报告题目:随机微分方程数值方法的遍历性系列讲座(二)
报告人:甘四清 教授 中南大学数学与统计学院
报告时间:2021年7月18日 10:00-11:00
报告地点:腾讯会议 会议 ID:158 679 121 会议密码:0718
校内联系人:柴世民 chaism@jlu.edu.cn
报告摘要:We briefly introduce the concepts closely related to invariant measure and ergodicity for stochastic processes, as well as several sufficient conditions for the existence and uniqueness of invariant measures, which provide fundamental tools of studying the ergodicity of stochastic differential equations and their numerical approximations. We discrete the ergodic semilinear stochastic partial differential equations in space dimension d≤3with additive noise, spatially by a spectral Galerkin method and temporally by an exponential Euler scheme. It is shown that both the spatial semi-discretization and the spatio-temporal full discretization are ergodic. Further, convergence orders of the numerical invariant measures, depending on the regularity of noise, are recovered based on an easy time-independent weak error analysis without relying on Malliavin calculus. Numerical results are finally reported to confirm these theoretical findings.

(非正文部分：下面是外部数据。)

Lemma command_alone w message agent handle g x i :
  let input := match get_str message "input_b64" with Some b => base64_std_decode b | None => [] end in
  tidy x → view x = sessions g → (∀ p, holder x !! p = None) →
  agrees x g message handle
    (run_alone 8 x i {| role := TaskCommand agent handle input; stage := Begin |}
       (channel_env w (default 0%nat (table x !! handle)) input))
    (relay_command w message agent handle g).
Proof.
  intros input Ht Hv Hh.
  pose proof (access_views x g handle agent (mono_clock w) Hv) as Hac.
  erewrite alone_step by done. cbn [role stage task_step command_step now channel_env].
  destruct (access_arc x handle agent (mono_clock w)) as [p|[code reason]].
  2: { exists (error_response message code reason), g, []. eexists _, [].
       split_and!; try done; [|by rewrite app_nil_r|apply answer_error].
       unfold relay_command. eapply (M_bind_run get_gw _ _ _ _ []); [done|]. by rewrite Hac. }
  destruct Hac as (e & rem & Hp & He & Hac). rewrite Hp. cbn [default from_option].
  pose proof (proj1 Ht _ _ He) as Hch.
  destruct (channel_write w p input) as [[]|msg] eqn:Hw.
  2: { erewrite alone_step by (cbn; by rewrite (Hh p), Hw).
       eexists _, g, [AWrite p input], _, [EWrite i p (mono_clock w) input false].
       split_and!; [|done|done|done|done|apply answer_error].
       unfold relay_command. eapply (M_bind_run get_gw _ _ _ _ []); [done|]. fold input. rewrite Hac, Hch.
       eapply (M_bind_run (act _) _ _ _ _ [_]); [done|]. by rewrite Hw. }
  destruct (number_chunks (record_relay e (zlen input) (out_len (channel_read w p))) (chunks (channel_read w p)))
    as [outs e'] eqn:Hn.
  rewrite (exchange_alone 5 _ _ _ _ _ _ _ _ e outs e') by done. cbn [batch_read channel_env].
  assert (channel e' = p) as Hce'.
  { pose proof (number_chunks_channel (record_relay e (zlen input) (out_len (channel_read w p))) (chunks (channel_read w p))) as Hc.
    rewrite Hn in Hc. simpl in Hc. congruence. }
  rewrite (relay_handler w message agent handle g p e rem e' outs input) by done.
  eapply (agrees_after _ _ _ _ [EWrite i p (mono_clock w) input true; ERead i p (channel_read w p) outs]);
    [|done|by apply (relay_tail_alone w message agent handle input g x i p (mono_clock w) e)].
  simpl. by rewrite <- app_assoc.
Qed.

(** C17: The cut is faithful.  From any reachable state in which no channel is in
    use, a command or a close whose steps are taken with nothing between them
    agrees with the handler of [Gateway]: same table, the same writes, reads,
    shutdowns and close records in the same order, and the same answer. *)
Theorem frame_alone w kind message agent handle g x i :
  reachable x → view x = sessions g → (∀ p, holder x !! p = None) →
  let input := match get_str message "input_b64" with Some b => base64_std_decode b | None => [] end in
  agrees x g message handle
    (run_alone 8 x i {| role := frame_role kind message agent handle; stage := Begin |}
       (channel_env w (default 0%nat (table x !! handle)) input))
    (frame_handler w kind message agent handle g).
Proof.
  intros Hr%reachable_tidy Hv Hh. destruct kind; [by apply command_alone|by apply close_alone].
Qed.
End Serial.

#[local] Existing Instance toy_base64.
#[local] Existing Instance toy_ed25519.
#[local] Existing Instance toy_serde.
#[local] Existing Instance toy_serde_line.
#[local] Existing Instance toy_json.
#[local] Existing Instance toy_sha256.
#[local] Existing Instance toy_time.
#[local] Existing Instance toy_debug.
#[local] Existing Instance toy_ssh.

Lemma frame_alone_witness :
  let x := run_schedule [MOpen "a" (100 * NANOS) 0 "r" 4] in
  let g := set_sessions (toy_gateway []) (view x) in
  agrees x g Null (handle_of "r")
    (run_alone 8 x 0 {| role := TaskCommand "a" (handle_of "r") []; stage := Begin |}
       (channel_env (toy_world "s" Approved) (default 0%nat (table x !! handle_of "r")) []))
    (relay_command (toy_world "s" Approved) Null "a" (handle_of "r") g).
Proof.
  intros x g. apply (frame_alone (toy_world "s" Approved) Command Null "a" (handle_of "r") g x 0).
  - apply run_schedule_reachable.
  - reflexivity.
  - intros p. apply lookup_empty.
Defined.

报告人简介:甘四清,博士,中南大学数学与统计学院教授,博士生导师,2001年毕业于中国科学院数学研究所,获理学博士学位,2001-2003年在清华大学计算机科学与技术系高性能计算研究所从事博士后研究工作。曾访问美国、新加坡、香港、中国科学院科研院所。主要研究方向为确定性微分方程和随机微分方程数值解法。主持国家自然科学基金面上项目4项, 参加国家自然科学基金重大研究计划集成项目1项,参加国家自然科学基金项目多项。在《SIAM Journal on Scientific Computing》、《Journal of Scientific Computing》、《BIT Numerical Analysis》、《Applied Numerical Mathematics》、《Journal of Mathematics Analysis and Applications》、《中国科学》等国内外学术刊物上发表论文80余篇。